Tarihöncesi çağlardan günümüze, toplumsal rolü farklılıklar gösteren kadınların 35-40 binyıl öncesinden itibaren kutsal olarak kabul edilmeye başlandığı arkeolojik buluntular aracılığı ile doğrulanabilmektedir. Söz konusu Paleolitik Çağ’dan başlayan ve doğurganlık ile ilişkilendirilen kadının kutsal yönü, özellikle Anadolu toplumları açısından süreklilik arz etmiştir. Neolitik Çağ içerisinde, Çatalhöyük ve Höyücek gibi merkezler aracılığı ile net olarak takip edilebilen inanç sistemi “ana tanrıça” formuna bürünmüş ve tanrıça, doğuran, üreten, bereket saçan ve koruyuculuk gibi yönleri ile tapınım görmüştür. Anadolu ve Önasya’da, binlerce yıl boyunca güçlü bir şekilde yaşam sürmüş olan “ana tanrıça” inancı, belki de aynı şekilde güçlü kadın yöneticilerin ortaya çıkmasında ana sebeplerden biri olmuştur.

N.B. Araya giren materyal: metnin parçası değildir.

(** Assignment to one data member, the others keep their values. *)
Definition set_DmpParser_ (v : gmap Gpa_t (list Byte.byte))
    (b : BochscpuBackend_t) : BochscpuBackend_t :=
  mkBackend v (AggregatedCodeCoverage_ b) (LastNewCoverage_ b) (DirtyGpas_ b)
    (Breakpoints_ b) (Cpu_ b) (InstructionLimit_ b) (TraceFile_ b)
    (TraceType_ b) (TestcaseResult_ b) (InitialCr3_ b) (RunStats_ b) (Seed_ b)
    (TestcaseBuffer_ b) (TestcaseBufferSize_ b) (DirtyPages_ b).
Definition set_AggregatedCodeCoverage_ (v : gset Gva_t)
    (b : BochscpuBackend_t) : BochscpuBackend_t :=
  mkBackend (DmpParser_ b) v (LastNewCoverage_ b) (DirtyGpas_ b)
    (Breakpoints_ b) (Cpu_ b) (InstructionLimit_ b) (TraceFile_ b)
    (TraceType_ b) (TestcaseResult_ b) (InitialCr3_ b) (RunStats_ b) (Seed_ b)
    (TestcaseBuffer_ b) (TestcaseBufferSize_ b) (DirtyPages_ b).
Definition set_LastNewCoverage_ (v : gset Gva_t)
    (b : BochscpuBackend_t) : BochscpuBackend_t :=
  mkBackend (DmpParser_ b) (AggregatedCodeCoverage_ b) v (DirtyGpas_ b)
    (Breakpoints_ b) (Cpu_ b) (InstructionLimit_ b) (TraceFile_ b)
    (TraceType_ b) (TestcaseResult_ b) (InitialCr3_ b) (RunStats_ b) (Seed_ b)
    (TestcaseBuffer_ b) (TestcaseBufferSize_ b) (DirtyPages_ b).
Definition set_DirtyGpas_ (v : gset Gpa_t)
    (b : BochscpuBackend_t) : BochscpuBackend_t :=
  mkBackend (DmpParser_ b) (AggregatedCodeCoverage_ b) (LastNewCoverage_ b) v
    (Breakpoints_ b) (Cpu_ b) (InstructionLimit_ b) (TraceFile_ b)
    (TraceType_ b) (TestcaseResult_ b) (InitialCr3_ b) (RunStats_ b) (Seed_ b)
    (TestcaseBuffer_ b) (TestcaseBufferSize_ b) (DirtyPages_ b).
Definition set_Breakpoints_ (v : gmap Gva_t BreakpointHandler_t)
    (b : BochscpuBackend_t) : BochscpuBackend_t :=
  mkBackend (DmpParser_ b) (AggregatedCodeCoverage_ b) (LastNewCoverage_ b)
    (DirtyGpas_ b) v (Cpu_ b) (InstructionLimit_ b) (TraceFile_ b)
    (TraceType_ b) (TestcaseResult_ b) (InitialCr3_ b) (RunStats_ b) (Seed_ b)
    (TestcaseBuffer_ b) (TestcaseBufferSize_ b) (DirtyPages_ b).
Definition set_Cpu_ (v : ptr bochscpu_cpu)
    (b : BochscpuBackend_t) : BochscpuBackend_t :=
  mkBackend (DmpParser_ b) (AggregatedCodeCoverage_ b) (LastNewCoverage_ b)
    (DirtyGpas_ b) (Breakpoints_ b) v (InstructionLimit_ b) (TraceFile_ b)
    (TraceType_ b) (TestcaseResult_ b) (InitialCr3_ b) (RunStats_ b) (Seed_ b)
    (TestcaseBuffer_ b) (TestcaseBufferSize_ b) (DirtyPages_ b).
Definition set_InstructionLimit_ (v : Z)
    (b : BochscpuBackend_t) : BochscpuBackend_t :=
  mkBackend (DmpParser_ b) (AggregatedCodeCoverage_ b) (LastNewCoverage_ b)
    (DirtyGpas_ b) (Breakpoints_ b) (Cpu_ b) v (TraceFile_ b) (TraceType_ b)
    (TestcaseResult_ b) (InitialCr3_ b) (RunStats_ b) (Seed_ b)
    (TestcaseBuffer_ b) (TestcaseBufferSize_ b) (DirtyPages_ b).
Definition set_TraceFile_ (v : ptr string)
    (b : BochscpuBackend_t) : BochscpuBackend_t :=
  mkBackend (DmpParser_ b) (AggregatedCodeCoverage_ b) (LastNewCoverage_ b)
    (DirtyGpas_ b) (Breakpoints_ b) (Cpu_ b) (InstructionLimit_ b) v
    (TraceType_ b) (TestcaseResult_ b) (InitialCr3_ b) (RunStats_ b) (Seed_ b)
    (TestcaseBuffer_ b) (TestcaseBufferSize_ b) (DirtyPages_ b).
Definition set_TraceType_ (v : TraceType_t)
    (b : BochscpuBackend_t) : BochscpuBackend_t :=
  mkBackend (DmpParser_ b) (AggregatedCodeCoverage_ b) (LastNewCoverage_ b)
    (DirtyGpas_ b) (Breakpoints_ b) (Cpu_ b) (InstructionLimit_ b)
    (TraceFile_ b) v (TestcaseResult_ b) (InitialCr3_ b) (RunStats_ b)
    (Seed_ b) (TestcaseBuffer_ b) (TestcaseBufferSize_ b) (DirtyPages_ b).
Definition set_TestcaseResult_ (v : TestcaseResult_t)
    (b : BochscpuBackend_t) : BochscpuBackend_t :=
  mkBackend (DmpParser_ b) (AggregatedCodeCoverage_ b) (LastNewCoverage_ b)
    (DirtyGpas_ b) (Breakpoints_ b) (Cpu_ b) (InstructionLimit_ b)
    (TraceFile_ b) (TraceType_ b) v (InitialCr3_ b) (RunStats_ b) (Seed_ b)
    (TestcaseBuffer_ b) (TestcaseBufferSize_ b) (DirtyPages_ b).
Definition set_InitialCr3_ (v : Z)
    (b : BochscpuBackend_t) : BochscpuBackend_t :=
  mkBackend (DmpParser_ b) (AggregatedCodeCoverage_ b) (LastNewCoverage_ b)
    (DirtyGpas_ b) (Breakpoints_ b) (Cpu_ b) (InstructionLimit_ b)
    (TraceFile_ b) (TraceType_ b) (TestcaseResult_ b) v (RunStats_ b)
    (Seed_ b) (TestcaseBuffer_ b) (TestcaseBufferSize_ b) (DirtyPages_ b).
Definition set_RunStats_ (v : BochscpuRunStats_t)
    (b : BochscpuBackend_t) : BochscpuBackend_t :=
  mkBackend (DmpParser_ b) (AggregatedCodeCoverage_ b) (LastNewCoverage_ b)
    (DirtyGpas_ b) (Breakpoints_ b) (Cpu_ b) (InstructionLimit_ b)
    (TraceFile_ b) (TraceType_ b) (TestcaseResult_ b) (InitialCr3_ b) v
    (Seed_ b) (TestcaseBuffer_ b) (TestcaseBufferSize_ b) (DirtyPages_ b).
Definition set_TestcaseBuffer_ (v : ptr (list Byte.byte))
    (b : BochscpuBackend_t) : BochscpuBackend_t :=
  mkBackend (DmpParser_ b) (AggregatedCodeCoverage_ b) (LastNewCoverage_ b)
    (DirtyGpas_ b) (Breakpoints_ b) (Cpu_ b) (InstructionLimit_ b)
    (TraceFile_ b) (TraceType_ b) (TestcaseResult_ b) (InitialCr3_ b)
    (RunStats_ b) (Seed_ b) v (TestcaseBufferSize_ b) (DirtyPages_ b).
Definition set_TestcaseBufferSize_ (v : Z)
    (b : BochscpuBackend_t) : BochscpuBackend_t :=
  mkBackend (DmpParser_ b) (AggregatedCodeCoverage_ b) (LastNewCoverage_ b)
    (DirtyGpas_ b) (Breakpoints_ b) (Cpu_ b) (InstructionLimit_ b)
    (TraceFile_ b) (TraceType_ b) (TestcaseResult_ b) (InitialCr3_ b)
    (RunStats_ b) (Seed_ b) (TestcaseBuffer_ b) v (DirtyPages_ b).
Definition set_DirtyPages_ (v : gmap Gpa_t (list Byte.byte))
    (b : BochscpuBackend_t) : BochscpuBackend_t :=
  mkBackend (DmpParser_ b) (AggregatedCodeCoverage_ b) (LastNewCoverage_ b)
    (DirtyGpas_ b) (Breakpoints_ b) (Cpu_ b) (InstructionLimit_ b)
    (TraceFile_ b) (TraceType_ b) (TestcaseResult_ b) (InitialCr3_ b)
    (RunStats_ b) (Seed_ b) (TestcaseBuffer_ b) (TestcaseBufferSize_ b) v.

Öyle ki kadına duyulan saygı, onu yönetici olarak ötekileştirmeden kabulleniş sürecinin ön dayanaklarından biri olmuş olmalıdır. Çalışma içerisinde, günümüzde çeşitli sebeplerle yönetimsel noktalarda görev almakta zorlanan kadınların binlerce yıl önce Anadolu ve yakın çevresinde yer alan coğrafyalardaki güçlü rolü, seçilmiş örnekler aracılığı ile açıklanmaya çalışılmıştır. İÖ 24. yy’dan, İÖ 9.yy’a Önasya’nın farklı toplumlarında kimi zaman fiili, kimi zaman ise gayri resmi olarak etkin yönetici olan Zugalum, Šibtu, Hatşepsut, Puduhepa ve Sammuramat çalışma içerisinde değerlendireceğimiz kadın yöneticiler olacaktır. Ebla, Mari, Mısır, Hitit ve Asur toplumlarında yönetici olarak görev almış olan bu isimler, tarihin bilinen erken kadın yöneticileri arasında önemli noktalarda yer almaktadırlar. Bu isimlerin dışında yazılı kaynaklar ve arkeolojik çalışmalar yukarıda değindiğimiz tarih aralığı ve sonrasında da pek çok kadın yöneticinin varlığını bildirmektedirler.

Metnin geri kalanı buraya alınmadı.